Are poor white Idahoans “losers” and “takers” because they don’t get up early enough in the morning to work harder? Or is the system there, run by anti-government ideologues, set to encourage systemic failure by riling up voters about guns and immigrants, even at the cost of their own health and economic well-being? And why should national citizens have to pay for Idaho right-wing values obfuscation and social malfeasance? If government is so bad, why are they sucking off it like that? 


Bob doesn’t want to pay a $15 minumim wage here in Sonoma. How can he then expect everyone else to pay for Idaho? Bob conflates his views with those of David Cook, who is running for county supervisor. Can Piazza-style right wing radicalism win in the North Bay? Not likely. I’ll leave that for future columns. Anonymous comments, and anonymous local political attacks and ads show that the right wingers here are embarrassed and ashamed to put their names on their own material, hardly a groundswell. Cook will have to moderate, and find some nuance beyond slogans of common sense and local control, if he wants to appeal to a highly educated middle ground and garner the liberal percentages he needs to win.


Apparently, Bob will feel comfortable in his new more hateful, less compassionate Idaho environment. (Word to Bob, the Idaho Democratic gubernatorial candidate won in Ada County, and Boise in 2018.) Idaho Bob can then pay good wages to his Price Pump employees with all the money he saves on taxes, the same lack of taxes for social services that keeps Idaho at the bottom of the health and education pile. This is the exact same impulse that has had most American manufacturing go overseas, a race to the bottom for the lowest tax obligations.


Bob, you can run, but you can’t hide from social and environmental responsibility. How this Idaho-style avoidance of responsibility is a virtue, escapes me.


Price Pump employees beware: it’s only a matter of time before the company gets sold and goes overseas; Idaho is just the first step. And then your families will be stuck in Idaho with no help or hands up.

Baseline compassion and social responsibility is a feature of all moral and religious human systems. People see this as good, not bad. Compassion and inclusion are where our higher angels lie. Yet, as JK Galbraith said, “the modern conservative is engaged in one of man’s oldest exercises in moral philosophy; that is, the search for a superior moral justification for selfishness.”


And so, as Bob and Price Pump slide out of town, they trade one set of perceived California costs and evils for other actual, real Idaho costs and evils.
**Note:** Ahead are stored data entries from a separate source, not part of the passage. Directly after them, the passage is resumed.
Lemma filter_none {A} (f : A -> bool) (l : list A) :
  (forall x, x ∈ l -> f x = false) -> List.filter f l = [].
Proof.
  induction l as [|x l IH]; intros H; [reflexivity|].
  cbn [List.filter]. rewrite (H x (list_elem_of_here _ _)).
  apply IH. intros y Hy. apply H. apply elem_of_cons. auto.
Qed.

(** [cleanup_cache] is idempotent: called again with the same target on
    the store it has left, it removes nothing.  Either the first call
    reached its target, and then less than one byte is missing, or it ran
    out of records it may evict, and then none is left. *)
Theorem cleanup_idempotent (cfg : CacheConfig) (target : option Q) (st : Store) :
  cleanup_cache cfg target (cleanup_cache cfg target st).2
  = ([], (cleanup_cache cfg target st).2).
Proof.
  set (t := default (min_free_space_gb cfg) target).
  set (to_free := bytes_to_free cfg st t).
  destruct (Z.leb_spec to_free 0) as [Hle|Hpos].
  { assert (E : cleanup_cache cfg target st = ([], st)).
    { unfold cleanup_cache. rewrite cleanup_run_exact. cbv zeta.
      fold t. fold to_free. apply Z.leb_le in Hle. rewrite Hle. reflexivity. }
    rewrite E. cbn [snd]. exact E. }
  assert (Hb : (to_free <=? 0) = false) by (apply Z.leb_gt; exact Hpos).
  assert (E : cleanup_run cfg target st
              = mkLoop (victims_of cfg to_free st).*1
                  (sum_sizes (victims_of cfg to_free st))
                  (remove_entries (victims_of cfg to_free st).*1 st)).
  { rewrite cleanup_run_exact. cbv zeta. fold t. fold to_free.
    rewrite Hb. reflexivity. }
  unfold cleanup_cache at 2 3. rewrite E. cbn [snd loop_store].
  set (st' := remove_entries (victims_of cfg to_free st).*1 st).
  destruct (take_until_prefix to_free
              (List.filter (evictable cfg st) (select_ordered (db st))) 0)
    as (rest & Heq & _ & Hstop).
  fold (victims_of cfg to_free st) in Heq, Hstop.
  unfold cleanup_cache. rewrite cleanup_run_exact. cbv zeta. fold t.
  destruct (bytes_to_free cfg st' t <=? 0) eqn:Hb'; [reflexivity|].
  apply Z.leb_gt in Hb'.
  destruct rest as [|y rest].
  - (* every evictable row was removed *)
    rewrite app_nil_r in Heq.
    assert (Hnone : List.filter (evictable cfg st') (select_ordered (db st')) = []).
    { apply filter_none. intros [k r] Hx.
      apply select_ordered_lookup in Hx. subst st'.
      rewrite remove_entries_db in Hx.
      destruct (decide (k ∈ (victims_of cfg to_free st).*1)) as [Hin|Hnot].
      { rewrite bool_decide_eq_true_2 in Hx by exact Hin. discriminate. }
      rewrite bool_decide_eq_false_2 in Hx by exact Hnot.
      rewrite evictable_remove_entries by exact Hnot.
      destruct (evictable cfg st (k, r)) eqn:Hev; [exfalso|reflexivity].
      apply Hnot. apply (list_elem_of_fmap_2 fst (victims_of cfg to_free st) (k, r)).
      rewrite <- Heq. apply list_elem_of_In, List.filter_In.
      split; [|exact Hev].
      apply list_elem_of_In, select_ordered_lookup. exact Hx. }
    unfold victims_of. rewrite Hnone. reflexivity.
  - (* the target was reached *)
    exfalso. assert (Hreach : to_free <= sum_sizes (victims_of cfg to_free st))
      by (specialize (Hstop ltac:(discriminate)); lia).
    destruct (cleanup_accounting_aux cfg target st) as [_ Hfree].
    rewrite E in Hfree. cbn [loop_store freed_bytes] in Hfree. fold st' in Hfree.
    assert (Hlt : ((t - free_space_gb (get_cache_stats cfg st'))
                   * inject_Z GiB < 1)%Q).
    { pose proof (py_int_upper
                    ((t - free_space_gb (get_cache_stats cfg st)) * inject_Z GiB))
        as Hup.
      fold (bytes_to_free cfg st t) in Hup. fold to_free in Hup.
      rewrite Hfree. rewrite Zle_Qle in Hreach. rewrite inject_Z_plus in Hup.
      change (inject_Z 1) with 1%Q in Hup.
      change (inject_Z (1024 ^ 3)) with (1073741824 # 1)%Q.
      change (inject_Z GiB) with (1073741824 # 1)%Q in *.
      unfold Qdiv. change (/ (1073741824 # 1))%Q with (1 # 1073741824)%Q.
      generalize dependent (inject_Z (sum_sizes (victims_of cfg to_free st))).
      generalize dependent (inject_Z to_free).
      generalize dependent (free_space_gb (get_cache_stats cfg st)).
      intros fr a Hup b Hreach _. lra. }
    apply py_int_nonpos_iff in Hlt. unfold bytes_to_free in Hb'. lia.
Qed.
(** * FilterMgr: the client-side filter manager of Tiny.Web3

    A shallow embedding of [filter.js] (class [FilterMgr] with its helpers
    [hexToInt], [intToHex], [intRange]) and of the three RPC primitives of
    [rpc.js] it calls, followed by the properties of the filter lifecycle:
    id assignment, cursors, range scans, expiry timers and error paths.
    The class [IdMapping] of [id_mapping.js] and [RPCServer.call] of
    [rpc.js], which uses it, are embedded in the modules [IdMapping] and
    [Rpc].

    Conventions of the embedding.
    - JavaScript values that flow through the manager are elements of
      [jsval]; a Number is an exact integer or NaN (-0 is identified
      with 0).  The heights and ids of a node stay far below 2^53, where
      doubles are exact; the properties of strings that a caller chooses
      carry the bound [MAX_SAFE_INTEGER] in their statement.
    - The three [Map]s of the manager are [gmap]s keyed by integers: the
      only keys ever [set] are filter ids, which are Numbers.  A lookup or
      a delete under any other key finds nothing.
    - A promise is represented by its settlement; an operation returns the
      final state, the settlement of the promise it hands back and the
      list of RPC requests it issued, in the order of issue: the call
      is answered before anything else runs.  What a callback does when
      its answer arrives after other operations is [EvLateAnswer] for
      runs and [_getBlocksForFilter_then] for a scan.
    - [setTimeout]/[clearTimeout] act on an explicit table of pending
      timeouts, together with a clock in milliseconds. *)

From Stdlib Require Import ZArith Strings.String Strings.Ascii List Bool Lia.
From Stdlib Require Import Numbers.DecimalString Numbers.HexadecimalString.
From Stdlib Require Numbers.HexadecimalPos Numbers.HexadecimalN.
From stdpp Require Import base option gmap fin_maps.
Baseline universal human morality and ethics are turned on their head in Bob World, and in Idaho. Bon voyage, and enjoy your own success as it comes at the cost of depriving other Idahoans of theirs, and as national citizens pay for it. And remember as well, the same people you misuse on your way up, you might meet again, on your way down.


3 thoughts on “The lower moral costs of doing business

  1. Mr. Piazza has written at some length in the IT about how put upon he is because he thinks he is forced to support other people on the dole. You say he treated his employees fairly. Are you sure about this, did you ask them? In his rants in the IT on line, he seems to really fear people of color and women, so I wonder who he hires and what actually goes on in his employ. I am not going to make a judgement other that I would not want to work for him.